== What you need to do ==
Among the lines below, copy exactly those from the one with "intros _ Hmax" through the one with "intros _. simpl. exact Hcut'.", counting both ends.

Source data section start

(** X22. [TruncateFilename] of an ASCII name with a bound of 0 or more.  The result
    has [min (length, maxLen)] bytes.  A name within the bound is returned
    as it is.  A longer name is cut to its first [maxLen] bytes, except when
    it has a dot and the part from its last dot on is shorter than
    [maxLen]: then that part is kept whole and the front is cut to fit. *)
Theorem TruncateFilename_fits filename maxLen :
  is_ascii filename = true ->
  (0 <= maxLen)%Z ->
  (Z.of_nat (String.length filename) < 2 ^ 63)%Z ->
  exists result,
    TruncateFilename filename maxLen = Some result /\
    Z.of_nat (String.length result) = Z.min (Z.of_nat (String.length filename)) maxLen /\
    ((Z.of_nat (String.length filename) <= maxLen)%Z -> result = filename) /\
    ((maxLen < Z.of_nat (String.length filename))%Z ->
       let ext := slice_from (Z.to_nat (LastIndex filename ".")) filename in
       if ((LastIndex filename "." =? -1) || (maxLen <=? Z.of_nat (String.length ext)))%Z
       then result = take_bytes (Z.to_nat maxLen) filename
       else result =
              take_bytes (Z.to_nat (maxLen - Z.of_nat (String.length ext))) filename ++ ext).
Proof.
  intros _ Hmax Hlen. unfold TruncateFilename.
  destruct (Z.leb_spec (Z.of_nat (String.length filename)) maxLen) as [Hshort|Hlong].
  - exists filename. repeat split; [lia | lia].
  - assert (Hcut : exists result,
              slice_to maxLen filename = Some result /\
              result = take_bytes (Z.to_nat maxLen) filename /\
              Z.of_nat (String.length result) = maxLen).
    { eexists. split; [apply slice_to_ok; lia | split; [reflexivity|]].
      rewrite length_take_bytes by lia. lia. }
    destruct Hcut as (cut & Hcut & Hcut' & Hcutlen).
    destruct (LastIndex_bounds filename ".") as [Hdot|Hdot].
    + rewrite Hdot. simpl Z.eqb. cbv iota. exists cut.
      split; [exact Hcut | split; [lia | split; [lia|]]].
      intros _. simpl. exact Hcut'.
    + destruct (Z.eqb_spec (LastIndex filename ".") (-1)) as [E|_]; [lia|].
      set (ext := slice_from (Z.to_nat (LastIndex filename ".")) filename).
      assert (Hext : Z.of_nat (String.length ext) =
                     (Z.of_nat (String.length filename) - LastIndex filename ".")%Z).
      { unfold ext. rewrite length_slice_from by lia. lia. }
      unfold sub64.
      rewrite wrap64_id by (unfold in_int64; lia).
      destruct (Z.leb_spec (maxLen - Z.of_nat (String.length ext)) 0) as [Hfit|Hfit].
      * exists cut. split; [exact Hcut | split; [lia | split; [lia|]]].
        intros _. cbv zeta. fold ext.
        destruct (Z.leb_spec maxLen (Z.of_nat (String.length ext))); [|lia].
        simpl. exact Hcut'.
      * rewrite slice_to_ok by lia.
        eexists. split; [reflexivity | split; [|split; [lia|]]].
        -- rewrite length_app_string, length_take_bytes by lia. lia.
        -- intros _. cbv zeta. fold ext.
           destruct (Z.leb_spec maxLen (Z.of_nat (String.length ext))); [lia|].
           reflexivity.
Qed.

Source data section end

== Response below ==
  intros _ Hmax Hlen. unfold TruncateFilename.
  destruct (Z.leb_spec (Z.of_nat (String.length filename)) maxLen) as [Hshort|Hlong].
  - exists filename. repeat split; [lia | lia].
  - assert (Hcut : exists result,
              slice_to maxLen filename = Some result /\
              result = take_bytes (Z.to_nat maxLen) filename /\
              Z.of_nat (String.length result) = maxLen).
    { eexists. split; [apply slice_to_ok; lia | split; [reflexivity|]].
      rewrite length_take_bytes by lia. lia. }
    destruct Hcut as (cut & Hcut & Hcut' & Hcutlen).
    destruct (LastIndex_bounds filename ".") as [Hdot|Hdot].
    + rewrite Hdot. simpl Z.eqb. cbv iota. exists cut.
      split; [exact Hcut | split; [lia | split; [lia|]]].
      intros _. simpl. exact Hcut'.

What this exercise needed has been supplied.